En opinión de la doctora Isabel Rivera, responsable de la Unidad de Hemodinámica de esta clínica, “el riesgo de estas enfermedades en el sexo femenino se subestima de forma notable debido a la percepción de que las mujeres están protegidas contra la principal de ellas, la cardiopatía isquémica”. A favor de la población femenina juega que cada día se conocen mejor los rasgos diferenciales en la mujer, aspecto que favorece su manejo. La doctora Rivera apunta, por ejemplo, que las mujeres con cardiopatía isquémica son más hipertensas, diabéticas y menos fumadoras que los hombres. Asimismo, señala, “esta patología se presenta a edades más avanzadas que en el varón y existe mayor frecuencia de síntomas atípicos como dolor en espalda o mandíbula, sintomatología vegetativa: nauseas, vómitos e indigestión y/o disnea súbita”.

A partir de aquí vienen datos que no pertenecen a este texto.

(* ===== verification/Int21.v ===== *)
(** * Interrupt 21h ([kernel/inthndlr.c])

    The calls of programs: the registers of the caller are copied, the function in AH is
    done by the part of the kernel that has it, and registers and carry go back.  The
    frame of the caller is a value, with [c_r] for what the pointer of the code leads to
    and [c_lr] for the copy.  What jumps away, to another program or to the handler of
    Ctrl-Break, is [Leave]. *)

From S2P Require Import Prelude Hdr Bytes Memmgr Share Dpb Blockio Fattab Fnode Cluster Names Fatdir Fileio Media Chario Lineedit Newstuff Dosfns Console.
From S2P Require Import Dosname Ioctl Fcb Nls Systime Diskdrv Task Pcb.

(** hdr/file.h:47-47 *)
Definition STDAUX : Z := 3.
(** hdr/file.h:48-48 *)
Definition STDPRN : Z := 4.
(** hdr/version.h:39-39 *)
Definition REVISION_SEQ : Z := 40.
(** hdr/version.h:40-40 *)
Definition OEM_ID : Z := 0xfd.
(** hdr/cds.h:70-70 *)
Definition CDSPHYSDRV : Z := 0x4000.
(** hdr/network.h:53-53 *)
Definition REM_DOREDIRECT : Z := 0x111e.
(** hdr/network.h:54-54 *)
Definition REM_PRINTSET : Z := 0x111f.
(** hdr/network.h:59-59 *)
Definition REM_PRINTREDIR : Z := 0x1125.
(** hdr/mcb.h:49-49 *)
Definition FIT_MASK : Z := 0x3f.

(** hdr/error.h:59-59 *)
Definition DE_INVLDBUF : Z := -24.
(** hdr/error.h:63-63 *)
Definition DE_INVLDPARM : Z := -0x57.

(** ** The state *)

(** What is known of the last error besides its code: the device, the locus, the class
    and the action.
    kernel/globals.h:265-275 *)
Record crit_info := CritInfo { CritErrDev : farptr; CritErrLocus : Z; CritErrClass : Z; CritErrAction : Z }.

(** Variables of the kernel that the calls work with; [os_setver] is the major and the
    minor version that is told, [v_line] the memory of buffered input.
    kernel/globals.h:180-329 *)
Record vars := Vars {
  break_ena : Z;
  break_flg : bool;
  ErrorMode : bool;
  dta : farptr;
  switchar : Z;
  return_code : Z;
  tsr : bool;
  InDOS : Z;
  Int21AX : Z;
  user_r : farptr;
  os_setver : Z * Z;
  CritErrInfo : crit_info;
  net_name : list Z;
  NetBios : Z;
  net_set_count : Z;
  v_wAttr : Z;
  v_line : line_memory }.
(* ===== verification/Int21Spec.v ===== *)
(** * Interrupt 21h: what calls leave alone, and calls as steps

    Every function that tells errors by carry goes to its end with the frame of the
    caller as it was ([tells]); a call without a test for Ctrl-Break is the function
    between [prepare] and [finish]. *)

From S2P Require Import Prelude Hdr Bytes Memmgr Share Dpb Blockio Fattab Fnode Cluster Names Fatdir Fileio Media Chario Lineedit Newstuff Dosfns Console.
From S2P Require Import Dosname Ioctl Fcb Nls Systime Diskdrv DiskdrvSpec Task Pcb Int21.

(** The parts of a frame no function writes to. *)
Definition kept_place (r r0 : iregs) : Prop := BP r = BP r0 /\ IP r = IP r0 /\ CS r = CS r0.
Definition same_frame {K} (c c0 : call K) : Prop := kept_place (c_r c) (c_r c0) /\ FLAGS (c_r c) = FLAGS (c_r c0).

(** The redirector keeps the place and the flags of the caller, and its status is an
    [int]. *)
Class RedirectorLaws (K : Type) `{!KernelPlace K} := {
  rl_frame cmd r lr arg s : let '(_, r', _, _) := kp_redirector cmd r lr arg s in kept_place r' r /\ FLAGS r' = FLAGS r }.

Lemma kept_place_trans r1 r2 r3 : kept_place r1 r2 -> kept_place r2 r3 -> kept_place r1 r3.
Proof. unfold kept_place. intuition congruence. Qed.

(** Codes as an [int] and as the word that AX gets. *)
Lemma s16_range z : -32768 <= s16 z < 32768.
Proof. unfold s16. pose proof (Z.mod_pos_bound (z + 32768) 65536). lia. Qed.
Lemma s16_twice z : s16 (s16 z) = s16 z.
Proof. apply s16_id, s16_range. Qed.
Lemma neg_word z : s16 z <> 0 -> 0 < u16 (- z) < 65536 /\ s16 (u16 (- z)) <> 0.
Proof. intros. pose proof (s16_range z). unfold s16, u16 in *. Z.div_mod_to_equations. lia. Qed.
Lemma neg_code z : s16 z <> 0 -> 0 < u16 (- s16 z) < 65536 /\ s16 (u16 (- s16 z)) <> 0.
Proof. intros. apply neg_word. by rewrite s16_twice. Qed.
Lemma s16_u16 z : s16 (u16 z) = s16 z.
Proof. unfold s16, u16. Z.div_mod_to_equations. lia. Qed.

Section spec.
  Context {S C X : Type}.
  Context `{!BlockCache S, !DosState S, !BlockTransfer S, !NameServices S, !DosServices S, !DirServices S}.
  Context `{!MediaDevice S, !IoctlDriver S, !StoreCalls S, !CharDevice ClockRecord C}.

#[local] Abbreviation dos := (dos S C X).

  Context `{!ConsoleHost dos, !NlsHost dos, !TaskHost dos, !KernelPlace dos, !RedirectorLaws dos}.
  Context (cf steps ents fuel tries mfuel : nat) (env0 sec_before stack_before : Z) (node node1 : fcb_state S -> f_node).
  Context (stack_fcb : fcb) (stack_dta : dta_buf).

(** How a function that tells errors by carry ends: with the frame of the caller, and
    where it ends with an error there is one. *)
Definition tells (ah : Z) (c0 : call dos) (e : exit dos) : Prop :=
  match e with
  | ExitDispatch c | LongCheck _ c | ShortCheck _ c => same_frame c c0
  | ErrorExit rc c => same_frame c c0 /\ s16 rc <> 0
  | ErrorCarry c => same_frame c c0 /\ ah = 0x44 /\ 0 < AX (c_lr c) < 65536
  | RealExit c =>
      kept_place (c_r c) (c_r c0) /\
      (FLAGS (c_r c) = FLAGS (c_r c0) \/
       FLAGS (c_r c) = Z.lor (FLAGS (c_r c0)) FLG_CARRY /\ 0 < AX (frame (c_r c)) < 65536 /\ CritErrCode (c_s c) <> SUCCESS)
  | Dispatch _ | Leave (Returns _ _) => False
  | Leave _ => True
  end.

Ltac step :=
  match goal with
  | H : Some _ = Some _ |- _ => injection H as <-
  | H : None = Some _ |- _ => discriminate H
  | H : context [match ?x with _ => _ end] |- _ => destruct x eqn:?
  end.
Ltac walk :=
  repeat step; cbn [tells];
  repeat match goal with |- context [if ?b then _ else _] => destruct b end; try done.

Lemma named_inv {A} p (s : dos) (f : Z -> list Z -> option A) e : named p s f = Some e -> exists b l, f b l = Some e.
Proof. unfold named. intros H. repeat step. eauto. Qed.

Lemma short_tells ah f c e : short f c = Some e -> tells ah c e.
Proof. unfold short. intros H. walk. Qed.
Lemma long_tells ah f c e : long f c = Some e -> tells ah c e.
Proof. unfold long. intros H. walk. Qed.
Lemma transfer_tells ah f c e : transfer node f c = Some e -> tells ah c e.
Proof. unfold transfer. intros H. walk. Qed.
Lemma open_tells ah p m a c e : open_at cf steps ents fuel node p m a c = Some e -> tells ah c e.
Proof. unfold open_at. intros H. apply named_inv in H as (b & l & H). by eapply long_tells. Qed.

Lemma ioctl_tells c e : ioctl_call c = Some e -> tells 0x44 c e.
Proof.
  unfold ioctl_call. intros H. destruct (DosDevIOctl _ _) as [[[rc r] i]|]; [|done].
  destruct (s16 rc <? SUCCESS) eqn:E; injection H as <-; [|done]. apply Z.ltb_lt in E.
  destruct (neg_code rc) as [N _]; [unfold SUCCESS in E; lia|]. by destruct (_ && _).
Qed.

Lemma seek_tells ah c e : seek_call c = Some e -> tells ah c e.
Proof. unfold seek_call. intros H. walk. Qed.

Lemma attribute_tells ah c e : attribute_call cf steps ents fuel node c = Some e -> tells ah c e.
Proof.
  unfold attribute_call. intros H. repeat match type of H with (if ?b then _ else _) = _ => destruct b end; [| |walk].
  all: apply named_inv in H as (b & l & H); walk.
Qed.

Lemma directory_tells ah c e : calls_39_47 cf steps ents fuel node 0x47 c = Some e -> tells ah c e.
Proof. cbn. intros H. walk. Qed.

Lemma calls_39_47_tells ah c e : 0x39 <= ah <= 0x47 -> calls_39_47 cf steps ents fuel node ah c = Some e -> tells ah c e.
Proof.
  intros Ha. destruct (decide (ah = 0x47)) as [->|H7]; [apply directory_tells|].
  unfold calls_39_47. destruct (ah =? 0x44) eqn:E44; [apply Z.eqb_eq in E44 as ->; cbn; apply ioctl_tells|].
  intros H. repeat (match type of H with (if ?b then _ else _) = _ => destruct b eqn:? end;
    [first [by apply seek_tells|by apply attribute_tells|apply (open_tells _ _ _ _ _ _ H)|apply (transfer_tells _ _ _ _ H)
           |apply (long_tells _ _ _ _ H)|apply (short_tells _ _ _ _ H)
           |apply named_inv in H as (b & l & H); apply (short_tells _ _ _ _ H)]|]).
  lia.
Qed.

Lemma process_tells ah o c c0 : c_r c = c_r c0 -> tells ah c0 (process_exit o c).
Proof. intros E. destruct o; cbn; [|done]. unfold same_frame. cbn. by rewrite E. Qed.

Por otro lado, “la mujer es más propensa a otros mecanismos de angina atípica: vasoespástica, isquemia microvascular, alteraciones de la reserva coronaria, todas ellas con mejor pronóstico que la secundaria a afectación aterosclerótica”. Respecto a las pruebas diagnósticas, también existen diferencias entre sexos, “habiéndose comprobado que la ergometría tiene una menor sensibilidad y especificidad para el diagnóstico de la cardiopatía isquémica en la mujer, mientras que si se asocia el empleo de isótopos radioactivos la sensibilidad aumenta de forma considerable”, explica esta experta. “En lo que se refiere al tratamiento, ”tradicionalmente se ha comprobado que la mujer recibía con menos frecuencia tratamiento trombolítico en el infarto y menos veces se sometía a coronariografía y revascularización percutánea o quirúrgica, generalmente”.

Datos, cifras, hechos

  • Las enfermedades cardiovasculares constituyen la primera causa de muerte en la población española (32,5 % del total de defunciones), ligeramente por delante de los fallecimientos a causa de tumores (27,4%)
  • Por sexos, la enfermedad cardiovascular es la primera causa de muerte en mujeres, mientras que en los hombres siguen siendo los tumores.
  • Los niveles elevados de estrógenos antes de la menopausia y el descenso de estrógenos y progesterona post-menopausia tienen una gran influencia en el desarrollo de la cardiopatía isquémica en la mujer.
  • Asimismo, la deficiencia estrogénica por disfunción ovárica parece tratarse de un factor de riesgo importante en las mujeres jóvenes.
  • La insuficiencia cardiaca provoca el 5% de las hospitalizaciones, con cerca de 80.000 ingresos anuales y es la primera causa de hospitalización en mayores de 65 años.
  • Dentro de las enfermedades cardiovasculares, las isquémicas del corazón (infarto agudo de miocardio, angina de pecho,…) son la primera causa de muerte entre los hombres (21.194 defunciones). Por su parte, las enfermedades cerebrovasculares fueron la principal causa entre las mujeres (19.038 defunciones).
  • 6 de cada 10 de los pacientes infartados muere en la Unidad de Cuidados Intensivos por la demora en el diagnóstico inicial.
  • Los 90 minutos posteriores a un ataque cardiaco son vitales para minimizar las secuelas o evitar la muerte.
  • Se estima que la mitad de los infartados emplea una media de cuatro horas en acceder al médico de atención primaria y unas dos horas en llegar al hospital.
  • Esta demora dificulta el control de las arritmias y supone la pérdida de eficacia de los fármacos fibrinolíticos, cuya efectividad disminuye después de las seis horas.